If you haven't seen the pictures, you're in for a great time.
The General
Image/Blackhawk
1927 / B&W / 1:37 flat full frame / 76 min. / Street Date October 21, 2003 / $24.99
Starring Buster Keaton, Marion Mack, Glen Cavender
Cinematography Bert Haines, Dev Jennings
Art Director Fred Gabourie
Editors Buster Keaton, Sherman Kell
Written by Al Boasberg, Clyde Bruckman, Charlie Smith,
Paul Girard Smith, Buster Keaton adapted from The Great Locomotive Chase by
William Pittenger
Produced by Buster Keaton, Joseph M. Schenck
Directed by Clyde Bruckman
Synopsis:
Johnny Gray (Buster Keaton) is crestfallen when Confederate recruiters turn
him down, not knowing the reason is because he's more valuable in his profession as a railroad
engineer. Then Union spy Anderson (Glen Cavender) and his raiders steal Johnny's beloved engine,
The General, in the bargain kidnapping his dream girl Annabelle Lee (Marion Mack). The meek but
resourceful railroader gives chase and proves himself both noble and brave.

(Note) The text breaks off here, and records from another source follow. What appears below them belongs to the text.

Definition Telemetry_persistence_error (t : Telemetry) : Telemetry :=
  Telemetry_counters (fetch_add (tel_persistence_errors t) 1) (tel_jobs_recovered t) (tel_task_retries t)
    (tel_connections t) (tel_preauth t) (tel_rejected t) t.
Definition Telemetry_recovered (count : N) (t : Telemetry) : Telemetry :=
  Telemetry_counters (tel_persistence_errors t) (fetch_add (tel_jobs_recovered t) count) (tel_task_retries t)
    (tel_connections t) (tel_preauth t) (tel_rejected t) t.
Definition Telemetry_retried (t : Telemetry) : Telemetry :=
  Telemetry_counters (tel_persistence_errors t) (tel_jobs_recovered t) (fetch_add (tel_task_retries t) 1)
    (tel_connections t) (tel_preauth t) (tel_rejected t) t.
Definition Telemetry_connection_opened (t : Telemetry) : Telemetry :=
  Telemetry_counters (tel_persistence_errors t) (tel_jobs_recovered t) (tel_task_retries t)
    (fetch_add (tel_connections t) 1) (tel_preauth t) (tel_rejected t) t.
Definition Telemetry_connection_closed (t : Telemetry) : Telemetry :=
  Telemetry_counters (tel_persistence_errors t) (tel_jobs_recovered t) (tel_task_retries t)
    (fetch_sub (tel_connections t) 1) (tel_preauth t) (tel_rejected t) t.
Definition Telemetry_preauth_opened (t : Telemetry) : Telemetry :=
  Telemetry_counters (tel_persistence_errors t) (tel_jobs_recovered t) (tel_task_retries t)
    (tel_connections t) (fetch_add (tel_preauth t) 1) (tel_rejected t) t.
Definition Telemetry_preauth_closed (t : Telemetry) : Telemetry :=
  Telemetry_counters (tel_persistence_errors t) (tel_jobs_recovered t) (tel_task_retries t)
    (tel_connections t) (fetch_sub (tel_preauth t) 1) (tel_rejected t) t.
Definition Telemetry_rejected (t : Telemetry) : Telemetry :=
  Telemetry_counters (tel_persistence_errors t) (tel_jobs_recovered t) (tel_task_retries t)
    (tel_connections t) (tel_preauth t) (fetch_add (tel_rejected t) 1) t.

(** [ConnectionGuard]: whether the handshake is still pending is its one field. *)
Definition ConnectionGuard_new (t : Telemetry) : bool * Telemetry :=
  (true, Telemetry_preauth_opened (Telemetry_connection_opened t)).
Definition ConnectionGuard_authenticated (guard : bool) (t : Telemetry) : bool * Telemetry :=
  if guard then (false, Telemetry_preauth_closed t) else (guard, t).
Definition ConnectionGuard_drop (guard : bool) (t : Telemetry) : Telemetry :=
  Telemetry_connection_closed (if guard then Telemetry_preauth_closed t else t).

(** One turn of [drain]: the write is applied and the telemetry updated. *)
Definition apply_write {P} `{ClusterStore P} (w : Write) (p : P) : StoreResult unit * P :=
  match w with
  | WriteJob job => save_job job p
  | WriteTask task => save_task task p
  | WriteFailure failure => record_failure failure p
  | WriteEvent record => append record p
  | WriteRoles node roles at_ => save_node_roles node roles at_ p
  end.

Definition drain_one {P} `{ClusterStore P} (w : Write) (p : P) (t : Telemetry) : P * Telemetry :=
  let '(result, p) := apply_write w p in
  let t := Telemetry_dequeued t in
  (p, match result with Ok _ => t | Err _ => Telemetry_persistence_error t end).

Fixpoint drain {P} `{ClusterStore P} (queue : list Write) (p : P) (t : Telemetry) : P * Telemetry :=
  match queue with
  | [] => (p, t)
  | w :: queue => let '(p, t) := drain_one w p t in drain queue p t
  end.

It's hard to encapsule Keaton's achievement in The General. It's a comedy with an epic
background that keeps slapstick and historical accuracy in perfect balance. It's playful but mature,
making war its subject without being cavalier about Union-Confederate differences. Officers and
soldiers aren't buffoons, and the scenes of commanders sending their men into battle aren't played
for laughs. There's one moment after a terrible blunder that prefigures The Bridge on the River
Kwai. We cut back to the officer staring at his terrible mistake. It's funny, but situationally
funny - the actor doesn't undercut his character to get a laugh.
The General is technically better made than most modern action films. The story is established
in two brief scenes before Johnny's train is stolen, and from then on it's wall-to-wall action
filmed around
the difficult proposition of locomotives in motion, not the most trustworthy of props. The movie has
an art director but was really planned by Keaton and his engineer-associates, inventing clever
camera angles that made use of parallel tracks and clever camera mouns. It was shot on location
in Oregon and became an expensive labor of love.

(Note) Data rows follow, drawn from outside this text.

(* ===== verification/SupervisorInv.v ===== *)
(** * The supervisor's invariant

    What holds of the registry, the job and task tables and the queue between
    any two turns of the event loop, whatever commands and reports arrive: the
    queue holds exactly the queued tasks, a task in flight is on a live node and
    alone there, and a job's counters and state are those of its tasks.  The
    handlers are followed one by one; the bulk of the work is [replace_task], the
    lemma all single-task updates share. *)
From stdpp Require Import prelude gmap sorting.
From S2P Require Import Prelude Time Role Node Job Event Scheduler Store Snapshot Protocol Supervisor.

(** ** The invariant *)
Definition of_job (j : JobId) (st : TaskState -> bool) (t : Task) : Prop :=
  task_job_id t = j /\ st (task_state t) = true.
#[export] Instance of_job_dec j st t : Decision (of_job j st t).
Proof. unfold of_job. apply _. Defined.

Definition is_completed (st : TaskState) : bool := match st with TaskState.Completed => true | _ => false end.
Definition is_failed (st : TaskState) : bool := match st with TaskState.Failed => true | _ => false end.
Definition any_state (_ : TaskState) : bool := true.

Definition tally (j : JobId) (st : TaskState -> bool) (tasks : gmap N Task) : N :=
  N.of_nat (count (of_job j st) tasks).

(** The job's counters are counts of its tasks, and its state says what they add up to. *)
Definition job_ok (tasks : gmap N Task) (j : JobId) (job : Job) : Prop :=
  job_tasks_completed job = tally j is_completed tasks /\
  job_tasks_failed job = tally j is_failed tasks /\
  job_task_count job = tally j any_state tasks /\
  1 <= job_task_count job <= u16_max /\
  match job_state job with
  | JobState.Queued => forall id t, tasks !! id = Some t -> task_job_id t = j -> task_state t = TaskState.Queued
  | JobState.Running => job_tasks_completed job + job_tasks_failed job < job_task_count job
  | JobState.Completed => job_tasks_completed job = job_task_count job /\ job_tasks_failed job = 0
  | JobState.Failed => job_tasks_completed job + job_tasks_failed job = job_task_count job /\ 0 < job_tasks_failed job
  | JobState.Cancelled => False
  end.

(** A node that may hold work: reachable, and not declared offline. *)
Definition live (nodes : gmap N NodeEntry) (n : NodeId) : Prop :=
  exists e, nodes !! n = Some e /\ is_Some (e_handle e) /\
    (node_status (e_node e) = Healthy \/ node_status (e_node e) = Suspect).

Definition in_flight (t : Task) : Prop := held (task_state t) = true.

(** [X] are the nodes whose work is about to be requeued; it is empty between turns. *)
Record Good (X : NodeId -> Prop) (nodes : gmap N NodeEntry) (jobs : gmap N Job) (tasks : gmap N Task)
    (queue : list TaskId) : Prop := {
  good_nodes : keyed (fun e => node_id (e_node e)) nodes;
  good_jobs : keyed job_id jobs;
  good_tasks : keyed task_id tasks;
  good_wf : map_Forall (fun _ t => Task_wf t) tasks;
  good_queue_NoDup : NoDup queue;
  good_queue : forall id, id ∈ queue <-> exists t, tasks !! id = Some t /\ task_state t = TaskState.Queued;
  good_held : forall id t, tasks !! id = Some t -> in_flight t ->
    exists n, task_assigned_to t = Some n /\ (X n \/ live nodes n);
  good_one : forall id1 t1 id2 t2, tasks !! id1 = Some t1 -> tasks !! id2 = Some t2 ->
    in_flight t1 -> in_flight t2 -> task_assigned_to t1 = task_assigned_to t2 -> id1 = id2;
  good_owner : forall id t, tasks !! id = Some t -> is_Some (jobs !! task_job_id t);
  good_job : forall j job, jobs !! j = Some job -> job_ok tasks j job
}.

(** Identifiers in memory were handed out by the store. *)
Definition Marked {P} `{StoreMarks P} (jobs : gmap N Job) (tasks : gmap N Task) (p : P) : Prop :=
  store_wf p /\ map_Forall (fun j _ => j < job_mark p) jobs /\ map_Forall (fun id _ => id < task_mark p) tasks.

Definition nobody : NodeId -> Prop := fun _ => False.

Definition Inv {P} `{StoreMarks P} (s : Sup P) : Prop :=
  Good nobody (s_nodes s) (s_jobs s) (s_tasks s) (s_queue s) /\ Marked (s_jobs s) (s_tasks s) (s_store s).

(** ** Counting *)
Lemma count_replace (Q : Task -> Prop) `{forall t, Decision (Q t)} tasks id t t' :
  tasks !! id = Some t ->
  (weight Q (Some t) + count Q (<[id := t']> tasks) = weight Q (Some t') + count Q tasks)%nat.
Proof. intros Hid. rewrite <-Hid. apply count_insert. Qed.

Lemma count_same (Q : Task -> Prop) `{forall t, Decision (Q t)} tasks id t t' :
  tasks !! id = Some t -> (Q t <-> Q t') -> count Q (<[id := t']> tasks) = count Q tasks.
Proof.
  intros Hid HQ. pose proof (count_replace Q _ _ _ t' Hid) as Hc. unfold weight in Hc.
  destruct (decide (Q t)), (decide (Q t')); naive_solver lia.
Qed.

Definition one_if (b : bool) : N := if b then 1 else 0.

(** What task [t] adds to the tally of [j]. *)
Definition share (j : JobId) (st : TaskState -> bool) (t : Task) : N :=
  if decide (task_job_id t = j) then one_if (st (task_state t)) else 0.

Lemma weight_of_job j st t : N.of_nat (weight (of_job j st) (Some t)) = share j st t.
Proof.
  unfold weight, share, one_if. destruct (decide (of_job j st t)) as [[Hj Hs]|Hn].
  - by rewrite decide_True, Hs.
  - destruct (decide (task_job_id t = j)); [|done]. destruct (st (task_state t)) eqn:?; [|done].
    exfalso. by apply Hn.
Qed.

Lemma tally_replace tasks id t t' j st :
  tasks !! id = Some t -> tally j st (<[id := t']> tasks) + share j st t = tally j st tasks + share j st t'.
Proof.
  intros Hid. pose proof (count_replace (of_job j st) _ _ _ t' Hid) as Hc.
  rewrite <-!weight_of_job. unfold tally. lia.
Qed.

Lemma tally_insert tasks id t j st :
  tasks !! id = None -> tally j st (<[id := t]> tasks) = share j st t + tally j st tasks.
Proof. intros Hid. unfold tally. rewrite count_insert_None by done. rewrite <-weight_of_job. lia. Qed.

The action is breathtaking because Keaton is in physical peril in at least 80% of the shots. Hanging
onto a train in motion is risky enough, but climbing all over it and leaping from car to car shows
Keaton easily equalling the risk factor of someone like Jackie Chan, a good comparison figure. Sitting
on the locomotive's cow catcher may look simple, but in reality it's too easy to slip or snag a
shoelace and get oneself run over. Think of that when Buster stays in character around the tons of
deadly machinery.
An example of the risk involved is seen when Buster sits on the drive arm of his locomotive, one of
those horizontal rods connecting the wheels. A railyard worker eases the throttle, giving us the
cute image of Keaton swinging up and down as the drive arm rotates. It looks easy, but accelerating
an old engine like that from a dead stop is no easy task for the engineer; one time out of three
the wheels spin and the drive arm goes nuts. (We see it happen later in the show.) It's like letting
out the clutch of a Ferrari in third gear - you're going to either stall or peel rubber. I may be
exaggerating, but Keaton could very well have been ground into mincemeat.

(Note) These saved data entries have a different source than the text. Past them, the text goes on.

(** An invariant of the acts is an invariant of every run. *)
Lemma reachable_acts s0 s : Inv s0 -> reachable E s0 s -> Acts s0 s.
Proof.
  intros HI Hr. assert (Inv s /\ Acts s0 s) as [_ ?]; [|done]. induction Hr as [|i s Hr [HIs IH] Hty]; [done|].
  split; [by apply step_good|]. etrans; [exact IH|]. apply step_acts; [done|]. apply HIs.
Qed.

Lemma acts_ind (Q : Sup P -> Prop) s s' : (forall s s', Act s s' -> Q s -> Q s') -> Acts s s' -> Q s -> Q s'.
Proof. intros HQ Ha. induction Ha; eauto. Qed.

(** ** What the stream says *)
Lemma act_log s s' : Act s s' -> exists evs, Log s evs s'.
Proof.
  assert (forall s s', silent s s' -> exists evs, Log s evs s') as Hsil.
  { intros x y Hx. destruct (Quiet_silent plain x y Hx) as (_ & _ & evs & HL & _). eauto. }
  intros [s1 s2 ((_ & _ & evs & HL & _) & _)|s1|s1|s1 s2 Hs _ _|s1 s2 ts Hs _ _ _ _]; eauto.
  - destruct (dispatch_quiet s1) as (_ & _ & evs & HL & _). eauto.
  - destruct (refresh_log s1) as (evs & HL & _). eauto.
Qed.

Lemma acts_log s s' : Acts s s' -> exists evs, Log s evs s'.
Proof.
  induction 1 as [s|s1 s2 s3 H12 _ (k & HL2)]; [exists []; by apply Log_nil|].
  destruct (act_log _ _ H12) as (l & HL1). exists (l ++ k). by eapply Log_trans.
Qed.

Definition Told s : Prop := told_leader (heard s) = s_leader s.

Lemma Told_quiet s s' : Quiet quiet_leader s s' -> Told s -> Told s'.
Proof.
  intros (Hl & _ & evs & HL & HK) HT. unfold Told, told_leader in *. rewrite (Log_heard _ _ _ HL), foldl_app, HT, Hl.
  by apply told_quiet.
Qed.

Lemma Told_act s s' : Act s s' -> Told s -> Told s'.
Proof.
  intros [s1 s2 (HQ & _)|s1|s1|s1 s2 Hs _ _|s1 s2 ts Hs _ _ _ _].
  - apply Told_quiet. eapply Quiet_mono; [|exact HQ]. by intros ev [_ ?].
  - apply Told_quiet, dispatch_quiet.
  - destruct (refresh_log s1) as (evs & HL & _ & Hl). unfold Told, told_leader. intros HT.
    by rewrite (Log_heard _ _ _ HL), foldl_app, HT.
  - by apply Told_quiet, Quiet_silent.
  - by apply Told_quiet, Quiet_silent.
Qed.

(** ** How often a task is assigned *)
Definition attempts_cap : N := N.max 1 (max_task_attempts (config E)).

(** [heard] counts at most the attempts made, and a task in the queue has one left. *)
Definition Tried s : Prop :=
  keyed task_id (s_tasks s) /\ forall id, let n := N.of_nat (assigns id (heard s)) in
    n <= attempts_cap /\ (task_mark (s_store s) <= id -> n = 0) /\
    forall t, s_tasks s !! id = Some t -> id < task_mark (s_store s) /\
      n <= task_attempt t /\ (task_state t = TaskState.Queued -> n = 0 \/ n < max_task_attempts (config E)).

Lemma Tried_moved s s' evs :
  Log s evs s' -> Forall quiet_assign evs -> Moved s s' -> store_le (s_store s) (s_store s') -> Tried s -> Tried s'.
Proof.
  intros HL HK HM (_ & _ & Hmark) [Hk HT]. destruct (HM Hk) as [Hk' Hmv]. split; [done|]. intros id.
  destruct (HT id) as (Hcap & Hfresh & Htask). rewrite (Log_heard _ _ _ HL), assigns_app, (assigns_quiet id evs) by done.
  rewrite Nat.add_0_r. split_and!; [done|intros; apply Hfresh; lia|]. intros t' Ht'.
  destruct (Hmv id t' Ht') as (t & Ht & Ha & Hq). destruct (Htask t Ht) as (Hlt & Hle & Hopen). split_and!; [lia..|].
  intros Hs. destruct (Hq Hs) as [?|?]; [auto|right; lia].
Qed.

The gags during the chase are much more than simple jokes. They all make sense and were derived
from the historical locomotive chase from the Civil War. (Disney made a version in the late 50s
with the North as the heroic
side. Fess Parker played Anderson.) The destruction of telegraph cables and the sabotage of the rails
are all real. The technical layout and timing of some of the gags - such as the firing of a rail
cannon and the impact of its shell near a train half a mile away, in one shot - would tax a modern
stunt coordinator.
The General lets Keaton play 'trains' with real trains, but he comes up with mechanically-oriented
visual gags that are breathtaking in their simplicity. The raiders carefully link their locomotive
to the back of Buster's train ... and we truck to the right to see Buster foiling them by
unlinking the last car. Buster is confronted with the impossibility of a box car appearing and then
disappearing from the rails in front of his engine, unaware of the converging side tracks that
bring it off and then on-line. I haven't seen René's Bataille du Rail, but for sheer
technical cleverness, The General still beats out later films like Frankenheimer's
The Train. It's inspiration is felt even in Peckinpah's The Wild Bunch, when William
Holden gives his locomotive a farewell salute. Real Boys love trains.
Keaton and Bruckman's jibes at the military are light, but wryly stated. The only time they're
lampooned is when a dozen uniforms argue around a twisted switch that has stalled their progress.
The officers shouting creates chaos until an ordinary railroad man (a real man, in Keaton terms)
solves the problem with one whack of a fire axe. There's no substitute for a pro who knows what
he's doing.
Keaton's movies frequently had racist jokes, but in The General Johnny Gray has a lot of fun
with the stereotype of the helpless Southern Belle. Marion Mack is thrown about like a sack of
potatoes, mussed up, and knocked down by a water spout. Johnny constantly shows his exasperation
for her judgment - jettisoning a piece of fuel wood because it has an unsightly hole in it, for
instance. He finally throttles her, and then kisses her instead. Sure, it's primitive, but what
a perfect expression of male-female relationships?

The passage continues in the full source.